Suez Canal crisis sparks piracy fears off Cape of Good Hope – US Navy on standby
Fresh efforts are under way to refloat Ever Given – the huge container ship that has been blocked in Egypt’s Suez Canal since Tuesday. There are currently 14 tugboats trying to take advantage of a high tide – and more are on their way to help dislodge the Panama-flagged vessel operated by Taiwanese company Evergreen. More than 300 ships are stuck on either side of the blockage – and some tankers have now started travelling around South Africa instead, adding weeks to their journeys.
Live tracking maps show scores of ships heading for transit via the Cape of Good Hope – but they could be taking a risk.

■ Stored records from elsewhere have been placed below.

Definition stopService (s : t) : outcome deferred * t :=
  match starting s with
  | None => (Raise AttributeError, s)
  | Some d0 =>
      let '(d0, s) := Deferred.cancel call d0 s in
      let s := set_starting d0 s in
      match _port s with
      | None =>
          let '(d, s) :=
            Deferred.addCallbacks call (Deferred.Callback stop_service)
              (Deferred.succeed PyNone) s in
          (Return d, s)
      | Some p =>
          let '(p', d) := stopListening p in
          let s := Make (running s) (starting s) (Some p') (log s ++ [PortClosed]) in
          match d with
          | None => (Raise AttributeError, s)
          | Some d =>
              let '(d, s) :=
                Deferred.addCallbacks call (Deferred.Callback stop_service) d s in
              (Return d, s)
          end
      end
  end.
End Stop.



(** [self._port.socket]: an [AttributeError] when [_port] is [None] or the
    attribute is not set. *)
Definition _port_socket (s : t) : outcome Socket :=
  match _port s with
  | None => Raise AttributeError
  | Some p =>
      match socket p with
      | None => Raise AttributeError
      | Some sock => Return sock
      end
  end.

Definition getPort (s : t) : outcome (option Z) :=
  match _port_socket s with
  | Raise AttributeError => Return None
  | Raise e => Raise e
  | Return sock => let '(host, port) := getsockname sock in Return (Some port)
  end.

End RegionService.

(** ** [RegionAdvertisingService] *)

Module RegionAdvertisingService.

Local Open Scope db_scope.
(** The KEEPALIVE header of the specification, and the same header with
    one marker byte set to 2. *)
Lemma decodeHeader_checks_witness :
  fst (_decodeHeader (repeat (B 255) 16 ++ [B 0; B 19; B 4]))
    = Ok {| Length := 19; Type_ := 4 |} /\
  exists s,
    fst (_decodeHeader ((repeat (B 255) 15 ++ [B 2]) ++ [B 0; B 19; B 4]))
      = Err (BGPError MessageHeaderError ConnectionNotSync s).
Proof.
  split.
  - apply (decodeHeader_checks (repeat (B 255) 16) (B 0) (B 19) (B 4) []);
      [reflexivity| |vm_compute; intuition discriminate|vm_compute; intuition discriminate].
    intros b Hb. apply repeat_spec in Hb. now subst.
  - apply (decodeHeader_checks (repeat (B 255) 15 ++ [B 2]) (B 0) (B 19) (B 4) []);
      [reflexivity|].
    exists (B 2). split; [|vm_compute; discriminate].
    apply in_or_app. right. now left.
Defined.

(** *** Reading from the buffer *)

Lemma take_spec (n : nat) : forall buf bs rest,
  take n buf = Some (bs, rest) -> buf = bs ++ rest /\ List.length bs = n.
Proof.
  induction n as [|n IH]; intros buf bs rest; cbn.
  - intros [= <- <-]. now split.
  - destruct buf as [|b buf]; [discriminate|].
    destruct (take n buf) as [[bs' rest']|] eqn:E; [|discriminate].
    intros [= <- <-]. destruct (IH _ _ _ E) as [-> <-]. now split.
Qed.

Lemma bind_Ok {A C} (m : Dec A) (f : A -> Dec C) buf c rest :
  bind m f buf = (Ok c, rest) ->
  exists a buf', m buf = (Ok a, buf') /\ f a buf' = (Ok c, rest).
Proof.
  unfold bind. destruct (m buf) as [[a|e|] buf']; try discriminate.
  intros H. now exists a, buf'.
Qed.

Lemma wrap_Ok {A} (s : string) (m : Dec A) buf a rest :
  wrap s m buf = (Ok a, rest) -> m buf = (Ok a, rest).
Proof.
  unfold wrap. destruct (m buf) as [[a'|e|] buf']; try discriminate.
  - auto.
  - destruct e; discriminate.
Qed.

Pirates have long preyed on ships moving in the waters off the Horn of Africa, and the seas off oil-rich West Africa are now considered among the world’s most dangerous for shipping.
Genevieve Giuliano, a professor at the University of Southern California, noted: “There is a risk there, and it’s probably another reason why the ocean carriers will think twice before they actually go around the Horn.”
Over the past two days, the US Navy said it has been contacted by shipping firms from multiple countries concerned about the heightened risks of piracy to ships being rerouted, a spokesperson for the U.S. Navy’s Fifth Fleet, based in Bahrain, told the Financial Times.
The 120-mile-long Suez Canal, which opened in 1869, allows shipping between Europe and the east to bypass the treacherous route, shaving thousands of miles from the journey.
Dredgers are said to have now removed around 20,000 tonnes of sand from beneath Ever Given in the hope of freeing it soon.
The chairman of the Suez Canal Authority (SCA), Osama Rabie, told a news conference on Saturday that 9,000 tonnes of ballast water had been removed from the ship too.
He said that the stern had begun to move on Friday night and that the rudder and propeller had started working again.